Lewis H. Lapham in Lapham's Quarterly:

KentridgeThe champions of Western civilization make a bad mistake by deploring the mind and method of jihad as medieval and barbaric. The techniques and the objectives are modern. From whom do we suppose that jihadists learn to appreciate the value of high explosive as vivid speech if not from the example of the U.S. Air Force overhead Vietnam, Serbia, and Iraq? The organizers of the 9/11 attacks on Manhattan clearly not only understood the ethos of globalized finance capitalism but also the idiom of the American news and entertainment media. Their production values were akin to those of Independence Day; the spectacle of the World Trade Center collapsing in ruins was rated by the New York film and social critics as “awe inspiring,” “never to be forgotten,” “shatteringly emotional.”

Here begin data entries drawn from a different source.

Definition exec (ev : event) : ST World Fault unit :=
  match ev with
  | EvCreate now base prchk connecting k => answered (create_begin now base prchk connecting k)
  | EvAttach k at_ => connect_attach_cb k at_
  | EvCreateEnd k kd => answered (create_end k kd)
  | EvDestroy n k => answered (destroy_begin n k)
  | EvDestroyResume k => answered (destroy_resume k)
  | EvReset n k => answered (handle_reset n k)
  | EvTimeout now io_qpair abort_rc i => if_alive i (io_timeout_handler now io_qpair abort_rc i)
  | EvAborted now succeeded i => if_alive i (command_abort_handler now succeeded i)
  | EvSetAction a i => if_alive i (set_action a i)
  | EvAer d succeeded event_type event_info ns ns_active => aer_cb d succeeded event_type event_info ns ns_active
  | EvPoll now result is_failed i => if_alive i (nvme_poll_adminq now result is_failed i;; mret tt)
  | EvIoStats i k => if_alive i (answered (get_io_stats k i))
  | EvAdvance now e t => advance now e t
  | EvChannelCreate d e group_ok k => channel_create d e group_ok k;; mret tt
  | EvChannelDestroy k => channel_destroy k
  | EvConnect rc k => on_channel k (connect_sync rc)
  | EvAccount k => on_channel k (λ c, Ok (account_io c))
  | EvDiscard k => on_channel k (λ c, Ok (discard_io c))
  end.

Definition op_name (op : TraverseOp) : option string :=
  match op with
  | ResetDestroy ctx | ResetCreate ctx => Some (r_name ctx)
  | ShutdownChannels ctx => Some (s_name ctx)
  | _ => None
  end.

Definition ctrlr_of (c : NvmeController) : option Z := ctrlr <$> inner c.

(** The name of a device ends in [n1]. *)
Definition device_name (n : string) : bool :=
  match String.length n with
  | S (S l) => bool_decide (n = get_name (String.substring 0 l n))
  | _ => false
  end.

(** What the environment guarantees: devices are called by their names, the
    numbers of new tasks and channels are not in use, and neither is the address
    of a new controller. *)
Definition admissible (w : World) (ev : event) : Prop :=
  match ev with
  | EvCreate _ _ _ _ k => creates w !! k = None
  | EvCreateEnd _ kd => destroys w !! kd = None
  | EvDestroy n k => device_name n = true ∧ destroys w !! k = None
  | EvReset n _ => device_name n = true
  | EvAttach _ (Some (cid, _, _)) =>
      map_Forall (λ _ c, ctrlr_of c ≠ Some cid) (ctrls w)
      ∧ map_Forall (λ _ ch, dev ch ≠ cid) (channels w)
      ∧ Forall (λ t, t_dev t ≠ cid) (traversals w)
  | EvChannelCreate _ _ _ k => channels w !! k = None
  | _ => True
  end.

(** A name is not used again while a reset or a shutdown of a controller that
    had it is in progress. *)
Definition quiet (w : World) (ev : event) : Prop :=
  match ev with
  | EvCreate _ base _ _ _ => Forall (λ t, op_name (t_op t) ≠ Some (get_name base)) (traversals w)
  | _ => True
  end.

#[global] Instance is_none_dec {A} (o : option A) : Decision (o = None).
Proof. destruct o; [by right|by left]. Defined.
#[global] Instance admissible_dec w ev : Decision (admissible w ev).
Proof. destruct ev as [| ? [[[]]|] | | | | | | | | | | | | | | | |]; simpl; apply _. Defined.
#[global] Instance quiet_dec w ev : Decision (quiet w ev).
Proof. destruct ev; simpl; apply _. Defined.
Definition io_passthru_end (opcode : Z) (succeeded : bool) : ST State CoreError unit :=
  ST.modify (λ s, set_channel (discard_io (channel s)) s);;
  if succeeded then mret tt else ST.fail (NvmeIoPassthruFailed opcode).

End Handle.

Module HandleProps.
Import Channel Handle.

(** ** Scatter-gather lists *)

Definition sum_len (l : list IoVec) : Z := fold_right (λ v n, iov_len v + n) 0 l.

(** The addresses of the bytes of a piece of memory, in order. *)
Definition bytes (p : Z * Z) : list Z := seqZ (fst p) (snd p).
Definition iov_bytes (l : list IoVec) : list Z := l ≫= λ v, bytes (iov_base v, iov_len v).

(** A vector that the 32 bits of a piece can hold and that does not wrap. *)
Definition iov_ok (v : IoVec) : Prop :=
  0 ≤ iov_base v ∧ 0 ≤ iov_len v < 2^32 ∧ iov_base v + iov_len v ≤ 2^64.

Lemma iov_bytes_cons v l : iov_bytes (v :: l) = seqZ (iov_base v) (iov_len v) ++ iov_bytes l.
Proof. done. Qed.

Lemma skip_iovs_spec l pos off :
  Forall iov_ok l → 0 ≤ off < 2^32 → off < sum_len l →
  ∃ v l1 l2 off', l = l1 ++ v :: l2 ∧ skip_iovs l pos off = (pos + Z.of_nat (length l1), off') ∧
    0 ≤ off' < iov_len v ∧ drop (Z.to_nat off) (iov_bytes l) = drop (Z.to_nat off') (iov_bytes (v :: l2)).
Proof.
  revert pos off. induction l as [|v l IH]; intros pos off Hok Hoff Hsum; simpl in Hsum; [lia|].
  apply Forall_cons in Hok as [Hv Hok]. cbn [skip_iovs].
  destruct (Z.ltb_spec off (iov_len v)) as [Hlt|Hge].
  - exists v, [], l, off. split_and!; try done; [|lia]. simpl. f_equal. lia.
  - unfold iov_ok in Hv. rewrite wrap64_small by (unfold is_u64; lia).
    destruct (IH (pos + 1) (off - iov_len v)) as (u & l1 & l2 & off' & -> & Hs & Ho & Hd); [done|lia..|].
    exists u, (v :: l1), l2, off'. split_and!; try done; [|lia|lia|].
    + rewrite Hs. f_equal. simpl. lia.
    + rewrite iov_bytes_cons, drop_app_ge; rewrite length_seqZ; [|lia]. rewrite <- Hd. f_equal. lia.
Qed.
(** * RenderSceneImpl: a shallow embedding of the render-scene component store

    The development follows render_scene.cpp.  Each module embeds one group of member functions of [RenderSceneImpl] together
    with the part of the scene state those functions touch, and then states
    the properties of that group.

    Conventions.
    - An entity ([EntityRef], [EntityPtr]) is its integer index; the invalid
      entity is index -1 and [isValid] is [0 <= index].
    - A C++ [float] is an IEEE-754 binary32 value, represented with the
      Standard Library's [spec_float] at precision 24 and maximal exponent
      128, so that float arithmetic can be evaluated.
    - An [Array<T>] is a [list T]; a [HashMap<K,V>] is a [gmap K V]; an
      [AssociativeArray<K,V>] is a key-sorted association list.
    - A member function that can violate a contract of the engine (a failed
      map lookup, an out-of-bounds read, a failed assertion) returns an
      [option] or a result type that names the fault. *)

From Stdlib Require Import ZArith QArith Qabs Lqa SpecFloat.
From stdpp Require Import gmap list.

Open Scope Z_scope.

(** ** Entities *)

Abbreviation Entity := Z.

Definition INVALID_ENTITY : Entity := -1.

Definition isValid (e : Entity) : bool := 0 <=? e.

(** ** Outcomes of member functions that can fault

    [OutOfBoundsRead], [OutOfBoundsWrite]: an array is read or written
    outside its bounds;
    [MissingComponent]: a map is indexed with an entity it does not hold;
    [NullDereference]: a member of a null resource pointer is used;
    [TruncatedStream]: a read runs past the end of an input blob;
    [AssertionFailed]: an [ASSERT] of the source does not hold (assertions
    are fatal, so the function does not go on);
    [Diverges]: a loop or a recursion did not finish within the fuel given
    to it. *)

Inductive fault :=
| OutOfBoundsRead
| OutOfBoundsWrite
| MissingComponent
| NullDereference
| TruncatedStream
| AssertionFailed
| Diverges.

Inductive outcome (A : Type) :=
| Ok (a : A)
| Fault (f : fault).

Arguments Ok {A} a.
Arguments Fault {A} f.

Definition bind {A B} (m : outcome A) (k : A -> outcome B) : outcome B :=
  match m with
  | Ok a => k a
  | Fault f => Fault f
  end.

(** ** binary32 floats *)

Module Float32.

Definition prec : Z := 24.
Definition emax : Z := 128.

Definition float := spec_float.

Definition of_int (z : Z) : float := binary_normalize prec emax z 0 false.
Definition fmul : float -> float -> float := SFmul prec emax.
Definition fdiv : float -> float -> float := SFdiv prec emax.

Definition one : float := of_int 1.

(** The exact rational value of a finite float. *)
Definition to_Q (f : float) : option Q :=
  match f with
  | S754_zero _ => Some 0%Q
  | S754_finite s m e =>
      Some ((if s then (-1)%Q else 1%Q) * inject_Z (Z.pos m) * Qpower 2 e)%Q
  | _ => None
  end.

(** [within f target tol]: [f] is finite and [|f - target| <= tol]. *)
Definition within (f : float) (target tol : Q) : bool :=
  match to_Q f with
  | Some q => Qle_bool (Qabs (q - target)) tol
  | None => false
  end.

End Float32.

(** ** Cameras and the LOD multiplier

    [Camera], [createCamera] and both overloads of [getCameraLODMultiplier]. *)

Module CameraLOD.
Import Float32.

The sense of living in the prophetic end time has been running around in the American consciousness for the past twenty-five years, on the disheartened political left as on the ferocious political right. The final battle of Armageddon furnished the climax for the Left Behind series of sixteen neo-Christian fables that have sold more than 65 million copies to date, presumably to Rush Limbaugh’s dittoheads and future members of the Tea Party. The coauthors of the books, Tim LaHaye and Jerry B. Jenkins, offer their hatred of man as testimony to their love of God, and devote many fondly worded pages to the wholesale slaughter of intellectuals in New York, politicians in Washington, and homosexuals in Los Angeles. Their language is of a piece with the film footage in Mel Gibson’s Passion of the Christ or the videos just in of an ISIS beheading.